Dataset entries
Lemma text_compare_zero f a b :
  (forall x, f x = 0 <-> x = 0) -> Forall (fun c => c <> 0) a -> Forall (fun c => c <> 0) b -> text_compare f a b = 0 <-> f <$> a = f <$> b.
Proof.
  intros Hf Ha. revert b. induction Ha as [|x a Hx _ IH]; intros b Hb; destruct Hb as [|y b Hy Hb]; cbn.
  - done.
  - split; [|done]. intros E. exfalso. apply Hy, Hf. lia.
  - split; [|done]. intros E. exfalso. by apply Hx, Hf.
  - destruct (Z.eqb_spec (f x) (f y)) as [E|E].
    + rewrite (IH b Hb). split; [by intros ->; rewrite E|by intros [=]].
    + split; [lia|by intros [=]].
Qed.

Lemma strrchr_app l r c : strrchr (l ++ 0 :: r) c = Some (if c =? 0 then Some (zlen (cstr l)) else last_index c (cstr l)).
Proof.
  induction l as [|x l IH]; cbn [strrchr cstr app last_index].
  - by destruct (c =? 0).
  - destruct (Z.eqb_spec x 0) as [->|Hx]; [by destruct (c =? 0)|]. rewrite IH. destruct (c =? 0).
    + rewrite zlen_cons. do 2 f_equal. lia.
    + cbn [last_index]. by destruct (last_index c (cstr l)).
Qed.

Lemma skip_spaces_app l r : skip_spaces (l ++ 0 :: r) = skip_spaces l ++ 0 :: r.
Proof. induction l as [|c l IH]; cbn; [done|]. by destruct (isspace c). Qed.

Lemma skip_atoi_app l r i : fst (skip_atoi (l ++ 0 :: r) i) = fst (skip_atoi l i).
Proof. revert i. induction l as [|c l IH]; intros i; cbn; [done|]. by destruct (is_digit c). Qed.

Lemma atoi_app l r : atoi (l ++ 0 :: r) = atoi l.
Proof.
  unfold atoi. rewrite skip_spaces_app. destruct (skip_spaces l) as [|c m]; [done|]. cbn [app].
  rewrite app_comm_cons, !skip_atoi_app. done.
Qed.

Lemma skip_spaces_split l : exists sp, l = sp ++ skip_spaces l /\ Forall (fun c => isspace c = true) sp /\
  (skip_spaces l = [] \/ exists c m, skip_spaces l = c :: m /\ isspace c = false).
Proof.
  induction l as [|c l (sp & E & Hs & Hh)]; cbn; [exists []; by eauto|]. destruct (isspace c) eqn:Ec.
  - exists (c :: sp). cbn. rewrite <- E. eauto.
  - exists []. split; [done|]. split; [constructor|]. right. eauto.
Qed.

(** *** Occurrences *)

Lemma memmem_first m f : match memmem m f with
  | Some i => 0 <= i <= zlen m /\ prefixb f (drop (Z.to_nat i) m) = true /\ forall j : nat, Z.of_nat j < i -> prefixb f (drop j m) = false
  | None => forall j, prefixb f (drop j m) = false
  end.
Proof.
  induction m as [|x m IH]; cbn [memmem].
  - destruct (prefixb f []) eqn:E; [split; [done|]; split; [done|lia]|]. intros j. by rewrite drop_nil.
  - destruct (prefixb f (x :: m)) eqn:E.
    + pose proof (zlen_nonneg (x :: m)). cbn. split; [lia|]. split; [done|lia].
    + destruct (memmem m f) as [i|]; cbn.
      * destruct IH as (Hi & Ho & Hb). rewrite zlen_cons. split; [lia|]. replace (Z.to_nat (Z.succ i)) with (S (Z.to_nat i)) by lia.
        split; [done|]. intros [|j] Hj; [done|]. cbn. apply Hb. lia.
      * intros [|j]; [done|]. apply IH.
Qed.
Lemma wait_up t b c n : wait_scl n (up t b c) = Some (tt, up t b c).
Proof. destruct n; cbn [wait_scl]; unfold SCL_READ, bind, gets, modify; rewrite pass_up; done. Qed.

Lemma wait_held t b c h : forall n, (h <= n)%nat -> wait_scl n (held t b c (S h)) = Some (tt, up t b (rise (b && negb (s_pull c)) c)).
Proof.
  induction h as [|h IH]; intros n Hn.
  - assert (pass (held t b c 1) = up t b (rise (b && negb (s_pull c)) c)) as E.
    { destruct t. unfold pass, settle, held, up, with_lines, line_scl, line_sda. cbn. rewrite negb_involutive. by rewrite rise_pull. }
    destruct n as [|n]; cbn [wait_scl]; unfold SCL_READ, bind, gets, modify; rewrite E; cbn; [done|apply wait_up].
  - assert (pass (held t b c (S (S h))) = held t b c (S h)) as E.
    { destruct t. unfold pass, settle, held, with_lines, line_scl, line_sda. cbn. by rewrite negb_involutive. }
    destruct n as [|n]; [lia|]. cbn [wait_scl]. unfold SCL_READ, bind, gets, modify. rewrite E. cbn. apply IH. lia.
Qed.

(** The slave stretches no longer than the master waits. *)
Definition patient (t : twi slave) (c : slave_core) : Prop := Z.of_nat (s_stretch c) <= twi_clockStretchLimit t.

Lemma period t b (b' : bool) c more {A} (k : M (twi slave) A) : patient t c ->
  (SCL_LOW ;;; (if b' then SDA_HIGH else SDA_LOW : M (twi slave) unit) ;;; delay more ;;; SCL_HIGH ;;; clock_stretching ;;; k) (up t b c) = k (up t b' (clock b' c)).
Proof.
  intros Hp. unfold bind at 1. destruct (scl_low_up t b c) as [x ->]. unfold bind at 1. rewrite sda_low_phase. unfold bind at 1, delay, bind at 1, get.
  edestruct delay_low as [x' ->]. unfold bind at 1. rewrite scl_high_low. unfold bind, clock_stretching, bind, get.
  set (h := (_ - _)%nat). assert (h <= s_stretch c)%nat as Hh by (unfold h; destruct (s_phase c); lia).
  clearbody h. destruct h as [|h]; [by rewrite wait_up|]. rewrite wait_held; [done|]. unfold patient in Hp. cbn [twi_clockStretchLimit held with_lines]. lia.
Qed.

Lemma write_bit_up t b b' c : patient t c -> twi_write_bit b' (up t b c) = Some (true, up t b' (clock b' c)).
Proof. intros Hp. unfold twi_write_bit. rewrite period by done. unfold bind, delay, bind, get. by rewrite delay_up. Qed.

Lemma read_bit_up t b c : patient t c -> twi_read_bit (up t b c) = Some (level true c, up t true (clock true c)).
Proof.
  intros Hp. unfold twi_read_bit. change (@SDA_HIGH slave _) with (if true then @SDA_HIGH slave _ else @SDA_LOW slave _).
  rewrite period by done. unfold SDA_READ, bind, gets, modify. rewrite pass_up. unfold delay, bind, get, ret. rewrite delay_up. cbn. do 2 f_equal.
  unfold line_sda. cbn. unfold clock. by rewrite rise_pull.
Qed.


(** ** Bytes *)

Lemma go_stretch p b c : s_stretch (go p b c) = s_stretch c.
Proof. done. Qed.
(* ===== verification/TcpClient.v ===== *)
(** * TCP clients

    [Sming/SmingCore/Network/TcpClient.cpp], without SSL: a connection with a
    queue of bytes to send, which is a [MemoryDataStream]; it is filled by
    [send] and emptied whenever the stack tells that it can take data.  The
    theorem is about every sequence of calls and callbacks. *)

From S2P Require Import Prelude Streams Tcp.

Inductive TcpClientState := eTCS_Ready | eTCS_Connecting | eTCS_Connected | eTCS_Successful | eTCS_Failed.
#[export] Instance TcpClientState_eq_dec : EqDecision TcpClientState.
Proof. solve_decision. Defined.

Definition TCP_CLIENT_TIMEOUT : Z := 70.

(** [completions] are the calls of the [completed] delegate and [received]
    those of [receive].  The last three fields are history: the bytes [send]
    has taken, the number of bytes the peer has acknowledged, and whether a
    [send] has found the stream partly transmitted. *)
Record client (L : Type) := {
  base : conn L; stream : option MemoryDataStream; state : TcpClientState; asyncCloseAfterSent : bool;
  asyncTotalSent : Z; asyncTotalLen : Z; completions : list bool; received : list (list Z);
  accepted : list Z; acked : Z; rewound : bool
}.
Arguments base {L}. Arguments stream {L}. Arguments state {L}. Arguments asyncCloseAfterSent {L}. Arguments asyncTotalSent {L}.
Arguments asyncTotalLen {L}. Arguments completions {L}. Arguments received {L}. Arguments accepted {L}. Arguments acked {L}. Arguments rewound {L}.

Section Fields.
Context {L : Type}.
Definition set_base (b : conn L) (c : client L) : client L :=
  {| base := b; stream := stream c; state := state c; asyncCloseAfterSent := asyncCloseAfterSent c; asyncTotalSent := asyncTotalSent c;
     asyncTotalLen := asyncTotalLen c; completions := completions c; received := received c; accepted := accepted c; acked := acked c; rewound := rewound c |}.
Definition set_stream (st : option MemoryDataStream) (c : client L) : client L :=
  {| base := base c; stream := st; state := state c; asyncCloseAfterSent := asyncCloseAfterSent c; asyncTotalSent := asyncTotalSent c;
     asyncTotalLen := asyncTotalLen c; completions := completions c; received := received c; accepted := accepted c; acked := acked c; rewound := rewound c |}.
Definition set_state (st : TcpClientState) (c : client L) : client L :=
  {| base := base c; stream := stream c; state := st; asyncCloseAfterSent := asyncCloseAfterSent c; asyncTotalSent := asyncTotalSent c;
     asyncTotalLen := asyncTotalLen c; completions := completions c; received := received c; accepted := accepted c; acked := acked c; rewound := rewound c |}.
Definition set_async (close : bool) (sent len : Z) (c : client L) : client L :=
  {| base := base c; stream := stream c; state := state c; asyncCloseAfterSent := close; asyncTotalSent := sent;
     asyncTotalLen := len; completions := completions c; received := received c; accepted := accepted c; acked := acked c; rewound := rewound c |}.
Definition set_logs (done : list bool) (got : list (list Z)) (c : client L) : client L :=
  {| base := base c; stream := stream c; state := state c; asyncCloseAfterSent := asyncCloseAfterSent c; asyncTotalSent := asyncTotalSent c;
     asyncTotalLen := asyncTotalLen c; completions := done; received := got; accepted := accepted c; acked := acked c; rewound := rewound c |}.
Definition set_history (acc : list Z) (n : Z) (r : bool) (c : client L) : client L :=
  {| base := base c; stream := stream c; state := state c; asyncCloseAfterSent := asyncCloseAfterSent c; asyncTotalSent := asyncTotalSent c;
     asyncTotalLen := asyncTotalLen c; completions := completions c; received := received c; accepted := acc; acked := n; rewound := r |}.
End Fields.

#[export] Instance client_HasConn L : HasConn (client L) L := {| conn_of := base; set_conn := set_base |}.
#[export] Instance client_HasConnLaws L : HasConnLaws (client L) L.
Proof. constructor; [done|done|by intros []]. Qed.

Definition isProcessing {L} (c : client L) : bool := match state c with eTCS_Connected | eTCS_Connecting => true | _ => false end.
Definition getConnectionState {L} (c : client L) : TcpClientState := state c.

Section TcpClient.
Context {L : Type} `{Lwip L} (queuelen : Z) (has_room : Z -> bool) (fill : Z).

(** The delegates of the program: what [ready] and [receive] send when they
    are called, and the result of [receive]. *)
Context (ready : TcpConnectionEvent -> list (list Z * bool)) (receive : option (list Z -> list (list Z * bool) * bool)).

(** Members of the object, which must not be deleted. *)
Definition self : M (client L) (client L) := this ;;; get.
Definition upd_self (f : client L -> client L) : M (client L) unit := this ;;; modify f.

(** A stream with data that is partly read. *)
Definition partly (st : option MemoryDataStream) : bool := match st with Some m => negb (md_pos m =? 0) | None => false end.

Definition send (data : list Z) (forceCloseAfterSent : bool) : M (client L) bool :=
  let! c := self in
  if negb (isProcessing c) then ret false else
  let m := default MemoryDataStream_new (stream c) in
  match MemoryDataStream_write has_room fill data m with
  | None => fault
  | Some (n, m) =>
      upd_self (set_stream (Some m)) ;;;
      if negb (n =? zlen data) then ret false else
      upd_self (set_async forceCloseAfterSent (asyncTotalSent c) (s16 (asyncTotalLen c + zlen data))) ;;;
      upd_self (set_history (accepted c ++ data) (acked c) (rewound c || partly (stream c))) ;;;
      ret true
  end.
Definition sendString (data : list Z) (forceCloseAfterSent : bool) : M (client L) bool := send data forceCloseAfterSent.
Fixpoint sends (l : list (list Z * bool)) : M (client L) unit :=
  match l with [] => ret tt | (d, force) :: l => send d force ;;; sends l end.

Work instruction = Wherever a line above contains "slave", copy that line.

Task result =
(** The slave stretches no longer than the master waits. *)
Definition patient (t : twi slave) (c : slave_core) : Prop := Z.of_nat (s_stretch c) <= twi_clockStretchLimit t.
Lemma period t b (b' : bool) c more {A} (k : M (twi slave) A) : patient t c ->
  (SCL_LOW ;;; (if b' then SDA_HIGH else SDA_LOW : M (twi slave) unit) ;;; delay more ;;; SCL_HIGH ;;; clock_stretching ;;; k) (up t b c) = k (up t b' (clock b' c)).
  intros Hp. unfold twi_read_bit. change (@SDA_HIGH slave _) with (if true then @SDA_HIGH slave _ else @SDA_LOW slave _).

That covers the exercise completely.